Problem description
Below are some records; output exactly the lines from the line with "assert (Hp := sort_perm" to the line with "- apply StronglySorted_merge_sort; apply _.", both ends kept, and nothing more.

Exercise input
Lemma compact_chunks_ok seed m n : Forall (fun e => chunk_mesh seed e.1 e.2) m -> forall f0 bytes draws,
  0 <= f0 -> f0 + Z.of_nat n <= 6 -> zlen bytes mod 80 = 0 ->
  zlen bytes + zlen (concat (map (direction_bytes m) (seqZ f0 (Z.of_nat n)))) < 80 * 2 ^ 32 ->
  compact_chunks (seqZ f0 (Z.of_nat n)) (map snd m) bytes draws =
  Some (compact f0 (map (direction_bytes m) (seqZ f0 (Z.of_nat n))) bytes draws).
Proof.
  intros Hm. induction n as [|n IH]; intros f0 bytes draws H0 H6 Hb Ht; [done|].
  replace (Z.of_nat (S n)) with (Z.succ (Z.of_nat n)) in * by lia.
  rewrite seqZ_cons in * by lia. replace (Z.pred (Z.succ (Z.of_nat n))) with (Z.of_nat n) in * by lia.
  replace (Z.succ f0) with (f0 + 1) in * by lia. cbn [map concat compact_chunks] in *. rewrite zlen_app in Ht.
  rewrite (face_of_chunks_ok seed) by done. cbn [mbind option_bind].
  pose proof (direction_mod seed m f0 Hm ltac:(lia)) as Hg. set (g := direction_bytes m f0) in *.
  pose proof (Z.div_mod (zlen bytes) 80 ltac:(lia)) as Db. pose proof (Z.div_mod (zlen g) 80 ltac:(lia)) as Dg.
  pose proof (zlen_nonneg bytes). pose proof (zlen_nonneg g). pose proof (zlen_nonneg (concat (map (direction_bytes m) (seqZ (f0 + 1) (Z.of_nat n))))).
  assert (El : zlen (bytes ++ g) / 80 = zlen bytes / 80 + zlen g / 80).
  { rewrite zlen_app. replace (zlen bytes + zlen g) with (zlen bytes + (zlen g / 80) * 80) by lia. by rewrite Z.div_add by lia. }
  rewrite El, !wrap_small by (unfold is_u; lia).
  destruct (Z.ltb_spec (zlen bytes / 80 + zlen g / 80) (zlen bytes / 80)); [lia|].
  replace (zlen bytes / 80 + zlen g / 80 - zlen bytes / 80) with (zlen g / 80) by lia.
  assert (Hmod : zlen (bytes ++ g) mod 80 = 0) by (rewrite zlen_app, Z.add_mod, Hb, Hg by lia; done).
  rewrite IH; [|lia|lia|done|rewrite zlen_app; lia]. f_equal. destruct g as [|b g'] eqn:Eg.
  - change (zlen [] / 80 =? 0) with true. cbn [compact]. by rewrite app_nil_r.
  - destruct (Z.eqb_spec (zlen (b :: g') / 80) 0) as [Hz|_]; [rewrite Hz in Dg; zsimp; pose proof (zlen_nonneg g'); lia|].
    cbn [compact]. by rewrite !wrap_small by (unfold is_u; lia).
Qed.

(** ** The frame of the resident chunks *)
Record resident_frame (m : ChunkMap) (fr : VoxelFrame) : Prop := {
  rf_upload : vf_upload fr = concat (map (direction_bytes m) (seqZ 0 6));
  rf_draws : map (fun d => (wd_first_vertex d, draw_bytes (vf_upload fr) d)) (vf_draws fr) = shown 0 (map (direction_bytes m) (seqZ 0 6));
  rf_valid : forallb (valid_draw (zlen (vf_upload fr) / 80)) (vf_draws fr) = true;
  rf_fits : zlen (vf_upload fr) = chunk_bytes m;
  rf_blocks : vf_block_count fr = sum (map (fun e => vf_block_count e.2) m);
  rf_faces : vf_exposed_faces fr = sum (map (fun e => vf_exposed_faces e.2) m);
  rf_resident : vf_resident_chunks fr = zlen m
}.

Lemma checked_sum_ok width l : Forall (fun x => 0 <= x) l -> forall n, n + sum l <= umax width -> checked_sum width l n = Some (n + sum l).
Proof.
  induction 1 as [|x l Hx Hl IH]; intros n Hn; cbn [checked_sum]; [unfold sum; cbn; by rewrite Z.add_0_r|].
  pose proof (sum_pos l Hl). unfold sum in *. cbn [foldr] in *. rewrite checked_add_ok by lia. cbn [mbind option_bind].
  rewrite IH by lia. f_equal. lia.
Qed.

Lemma chunk_counts seed c f : chunk_mesh seed c f -> 0 <= vf_block_count f <= 3072 /\ 0 <= vf_exposed_faces f <= 24576.
Proof.
  intros (w & _ & Hc & Hf). rewrite (fo_blocks _ _ _ Hf), (fo_exposed _ _ _ Hf). split.
  - apply (sum_map_bound (fun '(x, z) => height_at (chunk_world w c) x z) (columns (chunk_world w c)) 12).
    intros [x z]. pose proof (height_range (chunk_world w c) x z). lia.
  - rewrite <- world_exposed_count. unfold world_exposed. change (chunk_steps (chunk_world w c)) with [0]. unfold sum. cbn [map foldr].
    pose proof (chunk_exposed_pos (chunk_world w c) (0, 0, 0)). lia.
Qed.

Lemma counts_bound {A} (g : A -> Z) n l : Forall (fun x => 0 <= g x <= n) l -> 0 <= sum (map g l) <= zlen l * n.
Proof. intros H. pose proof (sum_bound (map g l) n) as Hb. unfold zlen in *. rewrite length_map in Hb. apply Hb. by apply Forall_fmap. Qed.

Lemma counts_pos {A} (g : A -> Z) n l : Forall (fun x => 0 <= g x <= n) l -> Forall (fun x => 0 <= x) (map g l).
Proof. intros H. apply Forall_fmap. eapply list.Forall_impl; [exact H|]. intros x Hx. exact (proj1 Hx). Qed.

Lemma stream_frame_ok seed m revision pending built : chunks_ok seed m -> zlen m <= 81 ->
  exists fr, stream_frame m revision pending built = Some fr /\ resident_frame m fr /\
  vf_pending_chunks fr = pending /\ vf_built_this_frame fr = built /\ vf_revision fr = revision.
Proof.
  intros [Hs Hm Hb] H81. unfold stream_frame. change (seqZ 0 6) with (seqZ 0 (Z.of_nat 6)).
  pose proof (direction_total seed m Hm) as Ht. change (seqZ 0 6) with (seqZ 0 (Z.of_nat 6)) in Ht.
  rewrite (compact_chunks_ok seed m 6 Hm 0 [] []) by (rewrite ?Ht; try done; unfold LIMIT in *; zlen_nil_simp; lia).
  cbn [mbind option_bind]. destruct (compact 0 _ [] []) as [bytes draws] eqn:E.
  assert (H1 : Forall (fun e : Coord * VoxelFrame => 0 <= vf_block_count e.2 <= 3072) m).
  { eapply list.Forall_impl; [exact Hm|]. intros e He. exact (proj1 (chunk_counts _ _ _ He)). }
  assert (H2 : Forall (fun e : Coord * VoxelFrame => 0 <= vf_exposed_faces e.2 <= 24576) m).
  { eapply list.Forall_impl; [exact Hm|]. intros e He. exact (proj2 (chunk_counts _ _ _ He)). }
  pose proof (counts_bound _ _ _ H1) as B1. pose proof (counts_bound _ _ _ H2) as B2.
  rewrite !checked_sum_ok; try (unfold umax; lia); try (by apply (counts_pos _ _ _ H1)); try (by apply (counts_pos _ _ _ H2)).
  cbn [mbind option_bind]. eexists. split; [reflexivity|]. split; [|done].
  pose proof (Z.div_le_mono _ LIMIT 80 ltac:(lia) Hb) as H80. change (LIMIT / 80) with 52428 in H80.
  destruct (compact_spec (concat (map (direction_bytes m) (seqZ 0 (Z.of_nat 6)))) ltac:(rewrite Ht; lia) _ 0 [] [] bytes draws E eq_refl eq_refl)
    as (-> & new & Hd & Hsh & Hv); [|lia|reflexivity|].
  { apply Forall_fmap, list.Forall_forall. intros face Hf%elem_of_seqZ. cbn. apply (direction_mod seed); [done|lia]. }
  cbn [app] in Hd. subst new. constructor; cbn; done.
Qed.

(** ** The streaming step *)
Lemma nearer_spec center a b : nearer center a b <->
  (chunk_key center a).1 < (chunk_key center b).1 \/
  (chunk_key center a).1 = (chunk_key center b).1 /\ (a.1 < b.1 \/ a.1 = b.1 /\ a.2 <= b.2).
Proof.
  unfold nearer, key_leb. rewrite orb_true_iff, andb_true_iff, negb_true_iff, Z.ltb_lt, Z.eqb_eq.
  rewrite <- not_true_iff_false, coord_lt_spec. cbn [chunk_key snd]. lia.
Qed.

#[local] Instance nearer_total center : Total (nearer center).
Proof. intros a b. rewrite !nearer_spec. lia. Qed.
#[local] Instance nearer_trans center : Transitive (nearer center).
Proof. intros a b c. rewrite !nearer_spec. lia. Qed.

Lemma filter_partition {A} (P : A -> bool) l : zlen (List.filter P l) + zlen (List.filter (fun x => negb (P x)) l) = zlen l.
Proof. induction l as [|x l IH]; [done|]. cbn. destruct (P x); cbn [negb]; rewrite !zlen_cons; lia. Qed.

Lemma filter_all {A} (P : A -> bool) l : zlen l = zlen (List.filter P l) -> List.filter P l = l.
Proof.
  induction l as [|x l IH]; [done|]. cbn. pose proof (filter_len P l). destruct (P x); rewrite ?zlen_cons; intros H'; [by rewrite IH by lia|lia].
Qed.

(** The chunks of a window are resident or missing. *)
Lemma resident_missing radius center m : 0 <= radius -> NoDup (keys m) -> (forall c, c ∈ keys m -> in_window radius center c = true) ->
  zlen m + zlen (missing radius center m) = window_size radius.
Proof.
  intros Hr Hn Hin. pose proof (filter_partition (map_contains m) (chunk_window radius center)) as Hp. rewrite (window_len radius center Hr) in Hp.
  assert (H : List.filter (map_contains m) (chunk_window radius center) ≡ₚ keys m).
  { apply NoDup_Permutation; [apply nodup_filter_bool, window_nodup|done|]. intros c.
    rewrite elem_of_filter_bool, contains_spec, window_in. split; [by intros [_ H]|]. intros H. split; [by apply Hin|done]. }
  unfold zlen in Hp at 1. rewrite H in Hp. unfold keys in Hp. rewrite length_map in Hp. exact Hp.
Qed.

Definition in_some_window (radius : Z) (m : ChunkMap) : Prop := exists center, forall c, c ∈ keys m -> in_window radius center c = true.

(** What a scene keeps between frames: the resident chunks are exact meshes
    for its seed within one window, and its frame shows them, unless a
    refused frame left the window incomplete. *)
Record stream_ok (sc : StreamScene) : Prop := {
  st_chunks : match ss_key sc with
              | Some (seed, radius) => 0 <= radius <= 4 /\ chunks_ok seed (ss_chunks sc) /\ in_some_window radius (ss_chunks sc)
              | None => ss_chunks sc = []
              end;
  st_frame fr seed radius : ss_frame sc = Some fr -> ss_key sc = Some (seed, radius) ->
    resident_frame (ss_chunks sc) fr /\ zlen (ss_chunks sc) + vf_pending_chunks fr = window_size radius \/
    zlen (ss_chunks sc) < window_size radius;
  st_revision fr : ss_frame sc = Some fr -> vf_revision fr = ss_revision sc
}.

Definition kept_chunks (sc : StreamScene) (key : Z * Z) (center : Coord) : ChunkMap :=
  List.filter (fun e => in_window key.2 center e.1) (if bool_decide (ss_key sc = Some key) then ss_chunks sc else []).
Definition todo_chunks (sc : StreamScene) (key : Z * Z) (center : Coord) : list Coord :=
  merge_sort (nearer center) (missing key.2 center (kept_chunks sc key center)).

Lemma chunks_filter seed P m : chunks_ok seed m -> chunks_ok seed (List.filter (fun e => P e.1) m).
Proof.
  intros [Hs Hm Hb]. split.
  - rewrite filter_keys. by apply keys_sorted_filter.
  - apply list.Forall_forall. intros e [He _]%elem_of_filter_bool. rewrite list.Forall_forall in Hm. by apply Hm.
  - clear Hs Hm. enough (chunk_bytes (List.filter (fun e => P e.1) m) <= chunk_bytes m) by lia. clear Hb.
    induction m as [|[c f] m IH]; [done|]. cbn [List.filter fst]. rewrite chunk_bytes_cons. pose proof (zlen_nonneg (vf_upload f)).
    destruct (P c); rewrite ?chunk_bytes_cons; lia.
Qed.

Lemma chunks_nil seed : chunks_ok seed [].
Proof. split; [constructor|constructor|unfold LIMIT; cbn; lia]. Qed.

Lemma kept_ok sc key center : stream_ok sc ->
  chunks_ok key.1 (kept_chunks sc key center) /\ forall c, c ∈ keys (kept_chunks sc key center) -> in_window key.2 center c = true.
Proof.
  intros [Hc _ _]. unfold kept_chunks. split.
  - apply chunks_filter. case_bool_decide as Hk; [|apply chunks_nil]. rewrite Hk in Hc. by destruct key, Hc as (_ & ? & _).
  - intros c. rewrite filter_keys, elem_of_filter_bool. by intros [_ ?].
Qed.

Lemma todo_ok sc key center : stream_ok sc -> 0 <= key.2 ->
  NoDup (todo_chunks sc key center) /\ StronglySorted (nearer center) (todo_chunks sc key center) /\
  (forall c, c ∈ todo_chunks sc key center <-> in_window key.2 center c = true /\ c ∉ keys (kept_chunks sc key center)) /\
  zlen (kept_chunks sc key center) + zlen (todo_chunks sc key center) = window_size key.2.
Proof.
  intros Hok Hr. destruct (kept_ok sc key center Hok) as [Hk Hw]. unfold todo_chunks.
  assert (Hp := sort_perm center (missing key.2 center (kept_chunks sc key center))). split; [|split; [|split]].
  - rewrite Hp. apply nodup_filter_bool, window_nodup.
  - apply StronglySorted_merge_sort; apply _.
  - intros c. rewrite Hp. unfold missing. rewrite elem_of_filter_bool, window_in, negb_true_iff.
    by rewrite <- not_true_iff_false, contains_spec.
  - unfold zlen at 2. rewrite Hp. fold (zlen (missing key.2 center (kept_chunks sc key center))).
    apply resident_missing; [done|apply sorted_nodup, Hk|done].
Qed.

(** What one frame leaves. *)
Record streamed (sc sc' : StreamScene) (key : Z * Z) (center : Coord) (fr : VoxelFrame) : Prop := {
  sd_resident : keys (ss_chunks sc') ≡ₚ take 2 (todo_chunks sc key center) ++ keys (kept_chunks sc key center);
  sd_frame : resident_frame (ss_chunks sc') fr;
  sd_pending : vf_pending_chunks fr = window_size key.2 - zlen (ss_chunks sc');
  sd_built : vf_built_this_frame fr = Z.min 2 (zlen (todo_chunks sc key center));
  sd_revision : vf_revision fr = ss_revision sc';
  sd_changed : ss_revision sc' = wrapping_add 64 (ss_revision sc) 1 \/
    ss_revision sc' = ss_revision sc /\ exists fr0, ss_frame sc = Some fr0 /\ fr = vf_idle fr0 /\ ss_chunks sc' = ss_chunks sc;
  sd_idle : ss_key sc = Some key -> is_Some (ss_frame sc) -> kept_chunks sc key center = ss_chunks sc -> todo_chunks sc key center = [] ->
    ss_revision sc' = ss_revision sc /\ ss_chunks sc' = ss_chunks sc
}.

Lemma window_small radius center c : 0 <= radius <= 4 -> - 4063 <= center.1 <= 4062 -> - 4063 <= center.2 <= 4062 ->
  in_window radius center c = true -> small_coord c.
Proof. unfold in_window, small_coord. rewrite andb_true_iff, !Z.leb_le. lia. Qed.

Lemma window_size_small radius : 0 <= radius <= 4 -> window_size radius <= 81.
Proof. unfold window_size. nia. Qed.

Lemma keys_len m : zlen (keys m) = zlen m.
Proof. unfold keys, zlen. by rewrite length_map. Qed.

Your response
  assert (Hp := sort_perm center (missing key.2 center (kept_chunks sc key center))). split; [|split; [|split]].
  - rewrite Hp. apply nodup_filter_bool, window_nodup.
  - apply StronglySorted_merge_sort; apply _.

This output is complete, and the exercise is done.